Ruidos en el pasillo. Era un pasillo largo y sombrío, como las calles mágicas del Borne, y quizás la misma oscuridad de la noche era la causante de mi incipiente miedo. ¿Podía un fantasma temer a la oscuridad? ¿Podía sugestionarme de tal forma como para creer haber oído algo en la noche? Así que el miedo a lo desconocido ya iba implícito en nosotros, y hasta después de muertos continuamos con él… Sorprendente.

Fue horrible. El simple y mero recuerdo de lo que no vi me aterra. Porque el hecho es que no vi nada. ¡Nada!
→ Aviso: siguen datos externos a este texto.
(** * NL → SQL playground: the request lifecycle and the result renderer

    A shallow embedding of [frontend/src/App.tsx]: the [App] component, its
    five [useState] cells, the asynchronous [handleSubmit] handler and the
    JSX it returns.

    - [JS]      the JavaScript values and operators the component relies on
                (property lookup, [??], [||], truthiness, [String()]);
    - [Fetch]   the slice of the Fetch API that [handleSubmit] consumes;
    - [App]     the component state, [handleSubmit] split at its suspension
                point, and the element tree returned by the render function;
    - [Runtime] the event loop around the component: submissions and replies
                interleaved in any order;
    - [Spec]    the words of the specification that the code has no name
                for (trimming, lifecycle phases, the cell of section 4.3);
    - [Samples] replies and payloads used in the examples. *)

From stdpp Require Import base option list strings pretty gmap.

Set Warnings "-register-all".
Local Open Scope string_scope.
Local Open Scope list_scope.
Local Open Scope nat_scope.

(* ===================================================================== *)
(** ** JavaScript values *)
(* ===================================================================== *)

Module JS.

(** [Number.MAX_SAFE_INTEGER], 2^53 - 1. *)
Definition MAX_SAFE_INTEGER : Z := 9007199254740991.
Lemma schedules_append_only_witness :
  user_schedules (snd (step0 news_db (DeleteNews 3 1) no_faults))
  = user_schedules news_db ++ [].
Proof.
  destruct (schedules_append_only hash_pw0 strip0 lower0 run_select0
              news_db (DeleteNews 3 1) no_faults) as (added & Happ & Hnone).
  rewrite <- (Hnone ltac:(intros c p H; discriminate H)). exact Happ.
Defined.

Lemma ensure_circle_exists_spec_witness :
  _ensure_circle_exists 1 no_faults (open_session demo_db)
  = (Returned tt, open_session demo_db)
  /\ _ensure_circle_exists 9 no_faults (open_session demo_db)
     = (Raised (HTTPException 404 "circle not found"), open_session demo_db).
Proof.
  split.
  - apply (ensure_circle_exists_spec hash_pw0 strip0 lower0 run_select0
             demo_trace 1 no_faults eq_refl).
    eexists. split; [now left|reflexivity].
  - apply (ensure_circle_exists_spec hash_pw0 strip0 lower0 run_select0
             demo_trace 9 no_faults eq_refl).
    intros c [<-|[]]. simpl. lia.
Defined.

Lemma get_circle_news_scoped_witness :
  get_circle_news 4 1 no_faults (open_session news_db)
  = (Raised (HTTPException 404 "circle_news not found"), open_session news_db)
  /\ In news1 (circle_news news_db).
Proof.
  destruct (get_circle_news_scoped 4 1 no_faults news_db) as [_ H404].
  destruct (get_circle_news_scoped 3 1 no_faults news_db) as [Hret _].
  split.
  - apply (H404 eq_refl news_db_circle4_found).
    intros row [<-|[]] _. simpl. lia.
  - exact (proj1 (proj2 (Hret news1 (open_session news_db) eq_refl))).
Defined.

Definition second_payload : CircleNewsCreate.t :=
  CircleNewsCreate.mk 1 "simul" 20260 (Some "bring a clock") true None.

Lemma create_then_get_news_witness :
  let s' := snd (create_news 1 second_payload no_faults (open_session demo_db)) in
  get_circle_news 1 2 no_faults (open_session (committed s'))
  = (Returned (news_of_payload 2 second_payload), open_session (committed s')).
Proof.
  intros s'.
  apply (create_then_get_news hash_pw0 strip0 lower0 run_select0 demo_trace
           second_payload no_faults no_faults (news_of_payload 2 second_payload) s').
  - eexists. split; [now left|reflexivity].
  - vm_compute. reflexivity.
  - reflexivity.
Defined.

Definition stray_payload : CircleNewsCreate.t :=
  CircleNewsCreate.mk 9 "lost" 20250 None false None.

Lemma create_news_for_missing_circle_witness :
  exists news s',
    create_news 9 stray_payload no_faults (open_session news_db) = (Returned news, s')
    /\ In news (circle_news (committed s'))
    /\ get_circle_news 9 (CircleNews.id news) no_faults (open_session (committed s'))
       = (Raised (HTTPException 404 "circle not found"), open_session (committed s'))
    /\ update_circle_news 9 (CircleNews.id news) stray_payload no_faults
                          (open_session (committed s'))
       = (Raised (HTTPException 404 "circle not found"), open_session (committed s'))
    /\ delete_circle_news 9 (CircleNews.id news) no_faults (open_session (committed s'))
       = (Raised (HTTPException 404 "circle not found"), open_session (committed s')).
Proof.
  apply (create_news_for_missing_circle news_db stray_payload no_faults).
  - intros c [<-|[<-|[]]]; simpl; lia.
  - reflexivity.
Defined.

Lemma delete_then_get_news_witness :
  let s' := snd (delete_circle_news 3 1 no_faults (open_session news_db)) in
  get_circle_news 3 1 no_faults (open_session (committed s'))
  = (Raised (HTTPException 404 "circle_news not found"), open_session (committed s')).
Proof.
  intros s'.
  exact (proj2 (delete_then_get_news 3 1 no_faults no_faults news_db s' eq_refl) eq_refl).
Defined.

Lemma delete_then_get_user_witness :
  let s' := snd (delete_user 7 no_faults (open_session news_db)) in
  get_user 7 no_faults (open_session (committed s'))
  = (Raised (HTTPException 404 "Cannot find the user"), open_session (committed s')).
Proof.
  intros s'.
  exact (proj2 (delete_then_get_user 7 no_faults no_faults news_db s' eq_refl) eq_refl).
Defined.

Lemma delete_Followed_exact_witness :
  let s' := snd (delete_Followed 1 demo_user no_faults (open_session demo_db)) in
  let membership := Followed.mk 1 1 1 None false in
  In membership (followed demo_db)
  /\ (In membership (followed (committed s')) <->
      In membership (followed demo_db) /\ follow_pair membership <> (1, 1)).
Proof.
  intros s' membership. split; [now left|].
  apply (delete_Followed_exact hash_pw0 strip0 lower0 run_select0 demo_trace 1 demo_user
                               no_faults s').
  vm_compute. reflexivity.
Defined.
Pero la imaginación vuela libre y esa sí que es poderosa. Tiene la facultad de asustarte hasta de tu propia sombra, y eso que yo ya no tenía… Decidí hacer frente a aquel miedo, así nunca más la oscuridad volvería a sobrecogerme de tal modo. Caminé por el angosto pasillo y sin mediar palabra me introduje en la habitación de Ángela. Nada. Obviamente estaba vacía.

Contento con eso, con haber superado mi miedo, aunque he de admitir que no del todo, volví al salón con mi ángel. Llegué y me senté a su lado, contemplando su yaciente belleza. Sus ondas doradas cubrían su cara parcialmente mientras sus pestañas reposaban sobre sus grisáceas ojeras. Descansaba ajena a lo que acaba de hacer, y aunque hubiese forma o manera de poder explicárselo, por nada del mundo lo haría. Era una situación vergonzosa, ridícula incluso.

Tardó en llegar el alba, pero cuando lo hizo, fue espectacularmente mágico. Mi ángel sonrió porque los finos rayos de sol jugaban en su cara, como si de pícaras y resplandecientes hadas se tratase. Estiró sus brazos y cubrió con las manos su rostro, antes de frotarse los brazos para entrar en calor.

Era una de esas mañanas soleadas de invierno, donde la brisa parece devolverte las ganas de vivir a pesar de todo lo malo que ocurre en tu vida. Solo que a mí no podría devolverme nada, tan solo la fuerza para continuar a su lado, al lado de Ángela.